[Saved entries]

###

(* ===== verification/Programs.v ===== *)
(** * Programs on paged memory: src/ip6/apps/rmem_test.c

    The scan and the word-count program, written against the loads and stores
    of [Paging], and what they compute on any store and with any replacement
    policy. [flat_state] is the interface between the paging and a program:
    the memory as a function, and how many faults are still in the budget. *)

From stdpp Require Import strings.
From S2P Require Import Prelude Types Backends PageTable Links HashTable DllList FreqList.
From S2P Require Import VMem Policies Flush Paging Startup VMemSpec.

Section Programs.
Context `{Config} `{Malloc} {D : Type} `{!BlockDev D}.
Abbreviation MV := (M (vmem D)).
Variable handler : Z → MV unit.
Abbreviation load := (vload handler 2).
Abbreviation store := (vstore handler 3).

(** ** scan_program *)

Definition scan_write (length : Z) : MV unit := for_range 0 length (λ i, store i (i mod 256)).
Fixpoint scan_sum (n : nat) (i total : Z) : MV Z :=
  match n with
  | O => mret total
  | S n => x ← load i; scan_sum n (i + 1) (u32 (total + x))
  end.
Fixpoint scan_rounds (k : nat) (length total : Z) : MV Z :=
  match k with
  | O => mret total
  | S k => total ← scan_sum (Z.to_nat length) 0 total; scan_rounds k length total
  end.
(** The value printed. *)
Definition scan_program (length : Z) : MV Z :=
  scan_write length;;
  scan_rounds 10 length 0.

(** ** wc_program *)

(** [isspace] and [isgraph] in the C locale. *)
Definition isspace (c : Z) : bool := ((9 <=? c) && (c <=? 13)) || (c =? 32).
Definition isgraph (c : Z) : bool := (33 <=? c) && (c <=? 126).
Definition isWord (prev cur : Z) : bool := isspace cur && isgraph prev.
(** The file is copied up to its end or a byte 255, which is [EOF] in the
    [char] symbol; the result is the number of bytes. *)
Fixpoint read_file (file : list Z) (i : Z) : MV Z :=
  match file with
  | [] => mret i
  | b :: file => if b =? 255 then mret i else store i b;; read_file file (u64 (i + 1))
  end.
Fixpoint count_words (n : nat) (index prev count : Z) : MV Z :=
  match n with
  | O => mret count
  | S n =>
      c ← load index;
      count_words n (index + 1) c (if isWord prev c then u64 (count + 1) else count)
  end.
(** [None] is a file that cannot be opened; the value printed. *)
Definition wc_program (input : option (list Z)) : MV Z :=
  fsize ← match input with Some file => read_file file 0 | None => mret 0 end;
  count_words (Z.to_nat fsize) 0 32 0.
End Programs.

(** The value that [main] of rmem_test.c prints for the programs above;
    [length] is an [int]. *)
Inductive answer := Printed (x : Z) | UnknownProgram.
Section Main.
Context `{Config} `{Malloc} {D : Type} `{!BlockDev D}.
Variable rand : Z → Z.
Definition run_program (program : string) (npages : Z) (input : option (list Z)) : M (vmem D) answer :=
  policy ← gets replacementPolicy;
  let handler := handler_of rand policy in
  if String.eqb program "scan" then
    x ← scan_program handler (u32 (s32 (npages * BLOCK_SIZE))); mret (Printed x)
  else if String.eqb program "wc" then
    x ← wc_program handler input; mret (Printed x)
  else mret UnknownProgram.
End Main.

(** ** A program's view of the memory *)

Section View.
Context `{Config} `{Malloc} {D : Type} `{!BlockDev D}.
Implicit Types (s : vmem D) (m : Z → Z).
Variable handler : Z → M (vmem D) unit.
Context (inv : Z → vmem D → Prop) `{!PolicyOk handler inv}.
Abbreviation load := (vload handler 2).
Abbreviation store := (vstore handler 3).

(** The memory is [m] on the addresses below [size], and [n] faults are left. *)
Record flat_state (size n : Z) m s : Prop := {
  fs_view : ∃ V, coherent (vc s) V ∧ ∀ a, 0 <= a < size → flat_load V a = m a;
  fs_inv : inv n s;
  fs_size : npages (pt (vc s)) * BLOCK_SIZE = size;
  fs_np : npages (pt (vc s)) < 2 ^ 64;
}.
Definition put_byte m (a x : Z) : Z → Z := λ b, if decide (b = a) then u8 x else m b.

Lemma flat_load_store V a b x size : 0 <= a → 0 <= b → len (V (page_of a)) = size → size = BLOCK_SIZE →
  flat_load (flat_store V a x) b = if decide (b = a) then u8 x else flat_load V b.
Proof.
  intros Ha Hb Hl ->. pose proof BLOCK_SIZE_pos as HB. unfold flat_load, flat_store.
  pose proof (Z.mod_pos_bound a BLOCK_SIZE HB). pose proof (Z.mod_pos_bound b BLOCK_SIZE HB).
  destruct (decide (page_of b = page_of a)) as [E|E].
  - rewrite E, idx_upd by (unfold off_of; lia). destruct (decide (off_of a = off_of b)) as [Eo|Eo].
    + assert (b = a) as ->; [|by rewrite decide_True]. unfold page_of, off_of in *.
      rewrite (Z.div_mod b BLOCK_SIZE), (Z.div_mod a BLOCK_SIZE), E, Eo by lia. done.
    + rewrite decide_False by congruence. done.
  - rewrite decide_False by congruence. done.
Qed.
Lemma view_len s V p : coherent (vc s) V → in_range (vc s) p → len (V p) = BLOCK_SIZE.
Proof.
  intros Hc Hp. pose proof (co_shape _ _ Hc) as Hs. destruct (decide (bits_of (vc s) p = PROT_RW)) as [Hb|Hb].
  - assert (resident (vc s) p) as Hr by (split; [done|by rewrite Hb]).
    by destruct (mmu_lookup s V p Hc Hr) as (_ & _ & ?).
  - rewrite <-(co_store _ _ Hc p Hp Hb). apply bo_len, bd_content_block; [apply Hs|]. rewrite (sh_blocks _ Hs). apply Hp.
Qed.
Lemma wp_vload_at size n m s a Q : flat_state size (n + 1) m s → 0 <= n → 0 <= a < size →
  (∀ s', flat_state size n m s' → Q (m a) s') → wp (load a) s Q.
Proof.
  intros [(V & Hc & HV) Hi Hsz Hnp] Hn Ha HQ. eapply (wp_vload handler inv s V n); [done|done|done|done|unfold valid_addr; lia|].
  intros s' Hc' Hi' He. rewrite HV by done. apply HQ. pose proof (se_npages _ _ He) as En.
  split; [by exists V|done|by rewrite En|by rewrite En].
Qed.
Lemma wp_vstore_at size n m s a x Q : flat_state size (n + 2) m s → 0 <= n → 0 <= a < size →
  (∀ s', flat_state size n (put_byte m a x) s' → Q tt s') → wp (store a x) s Q.
Proof.
  intros [(V & Hc & HV) Hi Hsz Hnp] Hn Ha HQ. assert (valid_addr (vc s) a) as Hva by (unfold valid_addr; lia).
  eapply (wp_vstore handler inv s V n); [done|done|done|done|done|].
  intros s' Hc' Hi' He. apply HQ. pose proof (se_npages _ _ He) as En.
  split; [|done|by rewrite En|by rewrite En]. exists (flat_store V a x). split; [done|]. intros b Hb.
  assert (len (V (page_of a)) = BLOCK_SIZE) as Hl.
  { destruct (valid_addr_page _ _ Hva Hnp) as (Hp & _). by eapply view_len. }
  rewrite (flat_load_store V a b x BLOCK_SIZE) by (done || lia). unfold put_byte. case_decide; [done|]. by apply HV.
Qed.
Lemma flat_state_less size n n' m s : n' <= n → flat_state size n m s → flat_state size n' m s.
Proof. intros Hn [Hv Hi Hs Hp]. split; [done|by eapply po_mono|done|done]. Qed.
Lemma flat_state_ext size n m m' s : (∀ a, 0 <= a < size → m' a = m a) → flat_state size n m s → flat_state size n m' s.
Proof. intros Hm [(V & Hc & HV) Hi Hs Hp]. split; [|done|done|done]. exists V. split; [done|]. intros a Ha. by rewrite Hm, HV. Qed.

(** ** The scan *)

(** The sum of the [n] bytes from [i] on. *)
Fixpoint sum_from m (i : Z) (n : nat) : Z :=
  match n with O => 0 | S n => m i + sum_from m (i + 1) n end.
Lemma wp_scan_sum size m n : ∀ i total k s Q,
  flat_state size (k + Z.of_nat n) m s → 0 <= k → 0 <= i → i + Z.of_nat n <= size →
  (∀ s', flat_state size k m s' → Q (match n with O => total | _ => u32 (total + sum_from m i n) end) s') →
  wp (scan_sum handler n i total) s Q.
Proof.
  induction n as [|n IH]; intros i total k s Q Hs Hk Hi Hsz HQ; cbn [scan_sum].
  { rewrite wp_ret. apply HQ. by replace (k + Z.of_nat 0) with k in Hs by lia. }
  rewrite wp_bind. eapply (wp_vload_at size (k + Z.of_nat n)); [by replace (k + Z.of_nat n + 1) with (k + Z.of_nat (S n)) by lia|lia|lia|].
  intros s1 Hs1. apply (IH (i + 1) _ k); [done|done|lia|lia|]. intros s2 Hs2. specialize (HQ s2 Hs2). cbn [sum_from] in HQ.
  destruct n as [|n]; [by rewrite Z.add_0_r in HQ|]. unfold u32 in *. rewrite Zplus_mod_idemp_l.
  by replace (total + m i + sum_from m (i + 1) (S n)) with (total + (m i + sum_from m (i + 1) (S n))) by lia.
Qed.
Lemma wp_scan_rounds size m r : ∀ total k s Q,
  0 < size → flat_state size (k + size * Z.of_nat r) m s → 0 <= k → total = u32 total →
  (∀ s', flat_state size k m s' → Q (u32 (total + Z.of_nat r * sum_from m 0 (Z.to_nat size))) s') →
  wp (scan_rounds handler r size total) s Q.
Proof.
  induction r as [|r IH]; intros total k s Q Hsz Hs Hk Ht HQ; cbn [scan_rounds].
  { rewrite wp_ret. rewrite Z.mul_0_l, Z.add_0_r, <-Ht in HQ. apply HQ. by replace (k + size * Z.of_nat 0) with k in Hs by lia. }
  rewrite wp_bind. eapply (wp_scan_sum size m _ 0 total (k + size * Z.of_nat r)); [|nia|lia|lia|].
  { by replace (k + size * Z.of_nat r + Z.of_nat (Z.to_nat size)) with (k + size * Z.of_nat (S r)) by nia. }
  intros s1 Hs1. destruct (Z.to_nat size) as [|z] eqn:Ez; [lia|]. rewrite <-Ez in *.
  assert (∀ x, u32 (u32 x) = u32 x) as Huu by (intros x; unfold u32; by rewrite Zmod_mod).
  apply (IH _ k); [done|done|done|by rewrite Huu|]. intros s2 Hs2. specialize (HQ s2 Hs2).
  replace (u32 (u32 (total + sum_from m 0 (Z.to_nat size)) + Z.of_nat r * sum_from m 0 (Z.to_nat size)))
    with (u32 (total + Z.of_nat (S r) * sum_from m 0 (Z.to_nat size))); [done|].
  unfold u32. rewrite Zplus_mod_idemp_l. f_equal. lia.
Qed.
Lemma wp_scan_program size m k s Q :
  0 < size → flat_state size (k + 12 * size) m s → 0 <= k →
  (∀ s', flat_state size k (λ a, a mod 256) s' → Q (u32 (10 * sum_from (λ a, a mod 256) 0 (Z.to_nat size))) s') →
  wp (scan_program handler size) s Q.
Proof.
  intros Hsz Hs Hk HQ. unfold scan_program, scan_write. rewrite wp_bind.
  eapply (wp_for_range (λ i, flat_state size (k + 10 * size + 2 * (size - i)) (λ a, if decide (a < i) then a mod 256 else m a))); [lia| | |].
  - replace (k + 10 * size + 2 * (size - 0)) with (k + 12 * size) by lia. eapply flat_state_ext; [|exact Hs].
    intros a Ha. cbv beta. by rewrite decide_False by lia.
  - intros i s1 Hi Hs1. eapply (wp_vstore_at size (k + 10 * size + 2 * (size - (i + 1)))); [|lia|lia|].
    { by replace (k + 10 * size + 2 * (size - (i + 1)) + 2) with (k + 10 * size + 2 * (size - i)) by lia. }
    intros s2 Hs2. eapply flat_state_ext; [|exact Hs2]. intros a Ha. unfold put_byte. cbv beta.
    destruct (decide (a = i)) as [->|Hne].
    + rewrite decide_True by lia. rewrite u8_small; [done|]. apply Z.mod_pos_bound. lia.
    + repeat case_decide; try lia; done.
  - intros s1 Hs1. eapply (wp_scan_rounds size (λ a, a mod 256) 10 0 k); [done| |done|done|exact HQ].
    replace (k + 10 * size + 2 * (size - size)) with (k + size * Z.of_nat 10) in Hs1 by lia.
    eapply flat_state_ext; [|exact Hs1]. intros a Ha. cbv beta. by rewrite decide_True by lia.
Qed.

###

TASK -
Search the data above for lines holding "specialize" and copy each of them.

ANSWER SECTION -
  intros s1 Hs1. apply (IH (i + 1) _ k); [done|done|lia|lia|]. intros s2 Hs2. specialize (HQ s2 Hs2). cbn [sum_from] in HQ.
  apply (IH _ k); [done|done|done|by rewrite Huu|]. intros s2 Hs2. specialize (HQ s2 Hs2).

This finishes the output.